11182967 - July 1, 2010 at 10:44 am
Anyone remember “the end of history”?
graylibrary - July 1, 2010 at 12:08 pm
The end of the scientific age will be marked by the emergence of the sentient machine. We are still, at least in my opinion, quite a ways off from that.
darkroomjames - July 1, 2010 at 10:37 pm
We have as yet to explore the meaning of the map of the human genome: a far more intriguing voyage of meaning than geographical maps. Where we are in relation to the human brain’s greatest capacities, best experiences, the “genetically-derived” definitions of good and evil, and the many other mysteries of the human psyche and human health are yet to be discovered and put to greatest advantage in the coming centuries. What is the basis for all aspects of culture can be genetically traced, no doubt. We are in the Jules Verne world of speculation about the future as geneticists patiently tease further information out of the complexes of genetic findings and contexts.Genetically speaking, what would the ideal religion of humanity be, if we used the model of brain physiology/psyche to derive the highest ideals and best graduated system of learning and positive reinforcement of good training programs? Would salvation finally become more important than character assassination in religion? Indeed, wouldn’t this be the ground floor to address appropriate psyche definition? (Watch the cynics and paranoids go wild…) Intellectual honesty, bravery, trust, full participation, and committment would address issues in corruption and dysfunction, and the ensuing feedback correction of appropriate measures. I’m sure a future Jules Verne will find all of the wonderful effects of a muse working on his (or Julienne’s)

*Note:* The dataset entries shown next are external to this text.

(** Subtraction over the rationals is exact. *)
Lemma exact_arith_sub_laws :
  (∀ a : Qc, sub a (of_int 0) = a) ∧
  (∀ a b c : Qc, sub (sub a b) c = sub a (add b c)).
Proof.
  split; intros; simpl.
  - change (Q2Qc (inject_Z 0)) with 0%Qc. ring.
  - ring.
Qed.



(** An overpayment drives the balance below zero. *)
Example record_installment_overpayment :
  outstanding <$>
    clients (record_installment (at_time 3 10 0) "C1" 6000%float float_db).2
      !! "C1" = Some (-1000)%float.
Proof. vm_compute. reflexivity. Qed.

Lemma register_client_outstanding_witness :
  ∃ db' row,
    register_client
      (mk_client_form "C2" "Globex" "" "" "" "" "" "" "" "NON-GEM"
         1000%float) float_db = (Returned (), db') ∧
    clients db' !! "C2" = Some row ∧
    total_bill row = 1000%float ∧ outstanding row = 1000%float ∧
    (∀ c, c ≠ "C2" → clients db' !! c = clients float_db !! c) ∧
    employees db' = employees float_db ∧
    attendance db' = attendance float_db ∧
    installments db' = installments float_db.
Proof.
  apply (register_client_outstanding (R:=float)
           (mk_client_form "C2" "Globex" "" "" "" "" "" "" "" "NON-GEM"
              1000%float) float_db).
  vm_compute. reflexivity.
Defined.

(** C9, as stated, fails: no client has id C9, and the call returns the
    same [None] it returns for the known client C1 while an installment
    row for C9 is added to the empty [installments] table. *)
Lemma record_installment_unknown_client_counterexample :
  clients float_db !! "C9" = None ∧
  (record_installment (at_time 3 10 0) "C9" 50%float float_db).1 =
    (record_installment (at_time 3 10 0) "C1" 50%float float_db).1 ∧
  installments float_db = [] ∧
  installments
    (record_installment (at_time 3 10 0) "C9" 50%float float_db).2 =
    [mk_installment 1 "C9" 50%float (at_time 3 10 0)] ∧
  clients (record_installment (at_time 3 10 0) "C9" 50%float float_db).2 =
    clients float_db.
Proof. repeat split; vm_compute; reflexivity. Qed.

Lemma record_installment_unknown_client_witness :
  ∃ db',
    record_installment (at_time 3 10 0) "C9" 50%float float_db = ((), db') ∧
    (∀ now' client_id' amount' (db0 : database float),
       (record_installment now' client_id' amount' db0).1 =
       (record_installment (at_time 3 10 0) "C9" 50%float float_db).1) ∧
    clients db' = clients float_db ∧ employees db' = employees float_db ∧
    attendance db' = attendance float_db.
Proof.
  apply (record_installment_unknown_client (R:=float)).
  vm_compute. reflexivity.
Defined.

(** * Binary64 facts *)

Lemma is_finite_Prim2SF x :
  is_finite x = true →
  match Prim2SF x with
  | S754_zero _ | S754_finite _ _ _ => True
  | _ => False
  end.
Proof.
  unfold is_finite, is_nan, is_infinity.
  rewrite !FloatAxioms.eqb_spec, FloatAxioms.abs_spec.
  change (Prim2SF infinity) with (S754_infinity false).
  destruct (Prim2SF x) as [s|s| |s m e]; simpl; try done.
  by destruct s.
Qed.

Lemma fzero_mul_r x y : is_finite x = true → fzero y → fzero (x * y).
Proof.
  intros Hx%is_finite_Prim2SF [s Hy]. unfold fzero.
  rewrite FloatAxioms.mul_spec, Hy.
  destruct (Prim2SF x) as [sx|sx| |sx mx ex]; simpl; try done; eauto.
Qed.

Lemma fzero_add x y : fzero x → fzero y → fzero (x + y).
Proof.
  intros [sx Hx] [sy Hy]. unfold fzero. rewrite FloatAxioms.add_spec, Hx, Hy.
  destruct sx, sy; simpl; eauto.
Qed.

Lemma fzero_sub x y : fzero x → fzero y → fzero (x - y).
Proof.
  intros [sx Hx] [sy Hy]. unfold fzero. rewrite FloatAxioms.sub_spec, Hx, Hy.
  destruct sx, sy; simpl; eauto.
Qed.

Lemma fzero_eqb x : fzero x → (x =? 0)%float = true.
Proof.
  intros [s Hx]. rewrite FloatAxioms.eqb_spec, Hx.
  by change (Prim2SF 0) with (S754_zero false).
Qed.

Lemma fzero_zero : fzero 0.
Proof. by exists false. Qed.

(** ** Signs through rounding

    The rounding functions of the binary64 specification keep a mantissa
    that is not negative so, and with it the sign they are given. *)

Lemma shr_1_nonneg mrs : 0 ≤ shr_m mrs → 0 ≤ shr_m (shr_1 mrs).
Proof. destruct mrs as [[|[p|p|]|[p|p|]] r s]; simpl; lia. Qed.

Lemma iter_pos_shr_1_nonneg p mrs :
  0 ≤ shr_m mrs → 0 ≤ shr_m (SpecFloat.iter_pos shr_1 p mrs).
Proof.
  revert mrs. induction p as [p IH|p IH|]; intros mrs Hm; simpl.
  - apply IH, IH. by apply shr_1_nonneg.
  - by apply IH, IH.
  - by apply shr_1_nonneg.
Qed.

Lemma shr_nonneg mrs e n : 0 ≤ shr_m mrs → 0 ≤ shr_m (shr mrs e n).1.
Proof.
  intros Hm. destruct n; simpl; try done. by apply iter_pos_shr_1_nonneg.
Qed.

Lemma shr_fexp_nonneg prec emax m e l :
  0 ≤ m → 0 ≤ shr_m (shr_fexp prec emax m e l).1.
Proof.
  intros Hm. unfold shr_fexp. apply shr_nonneg.
  by destruct l as [|[]].
Qed.

Lemma round_nearest_even_nonneg m l : 0 ≤ m → 0 ≤ round_nearest_even m l.
Proof.
  intros Hm. destruct l as [|[]]; simpl; try lia.
  destruct (Z.even m); lia.
Qed.

Lemma binary_round_aux_nonneg prec emax mx ex lx :
  0 ≤ mx → SFnonneg (binary_round_aux prec emax false mx ex lx).
Proof.
  intros Hm. unfold binary_round_aux.
  pose proof (shr_fexp_nonneg prec emax mx ex lx Hm) as H1.
  destruct (shr_fexp prec emax mx ex lx) as [mrs' e']. simpl in H1.
  pose proof (shr_fexp_nonneg prec emax
                (round_nearest_even (shr_m mrs') (loc_of_shr_record mrs'))
                e' loc_Exact (round_nearest_even_nonneg _ _ H1)) as H2.
  destruct (shr_fexp prec emax _ e' loc_Exact) as [mrs'' e'']. simpl in H2.
  destruct (shr_m mrs''); simpl; [done| |lia].
  by destruct (_ <=? _).
Qed.

Lemma binary_normalize_nonneg prec emax m e :
  0 ≤ m → SFnonneg (binary_normalize prec emax m e false).
Proof.
  intros Hm. destruct m as [|p|p]; simpl; [done| |lia].
  unfold binary_round. destruct (shl_align _ _ _) as [mz ez].
  by apply binary_round_aux_nonneg.
Qed.

Lemma SFdiv_nonneg prec emax x my ey :
  SFnonneg x → SFnonneg (SFdiv prec emax x (S754_finite false my ey)).
Proof.
  destruct x as [s|[]| |[] mx ex]; simpl; try done. intros _.
  unfold SFdiv_core_binary.
  set (m' := match _ with Z0 => Z.pos mx | Z.pos _ => _ | Z.neg _ => 0 end).
  assert (0 ≤ m') as Hm'.
  { unfold m'. destruct (_ - _ - _); try done. by apply Z.shiftl_nonneg. }
  pose proof (Z.div_pos m' (Z.pos my) Hm' eq_refl) as Hq.
  unfold Z.div in Hq. destruct (Z.div_eucl m' (Z.pos my)) as [q r].
  by apply binary_round_aux_nonneg.
Qed.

darkroomjames - July 1, 2010 at 10:41 pm
(continued) imagination. (A key stroke prematurely sent my message.)
raymond_j_ritchie - July 1, 2010 at 11:08 pm
End of Discovery? Well, as a working biologist I am confident there will be something to interest and occupy my mind for the rest of my life.However, I know from history that an interest in science and the rational can fall apart rather suddenly and bodies of knowledge can be lost in a generation or two. Skip a scientific heritage for a generation or two and then nobody can understand the books anymore. The action can be deliberate and not necessarily based on ignorance. That is what happened to Islamic medieval science: it was deliberately neglected because it became apparent that it was incompatible with their theology. The West bought it up as so much waste paper at fire-sale prices in Levantine bazaars from people who no longer valued it. The knowledge was not stolen as some imagine it was. You cannot be accused of theft for picking something up at the garbage dump. Recent natural and man-made disasters show that modern society is not robust at all. Try to read data on floppy-disks 20-years old. How many people in the world actually understand how a mobile phone works? What if something happened to them?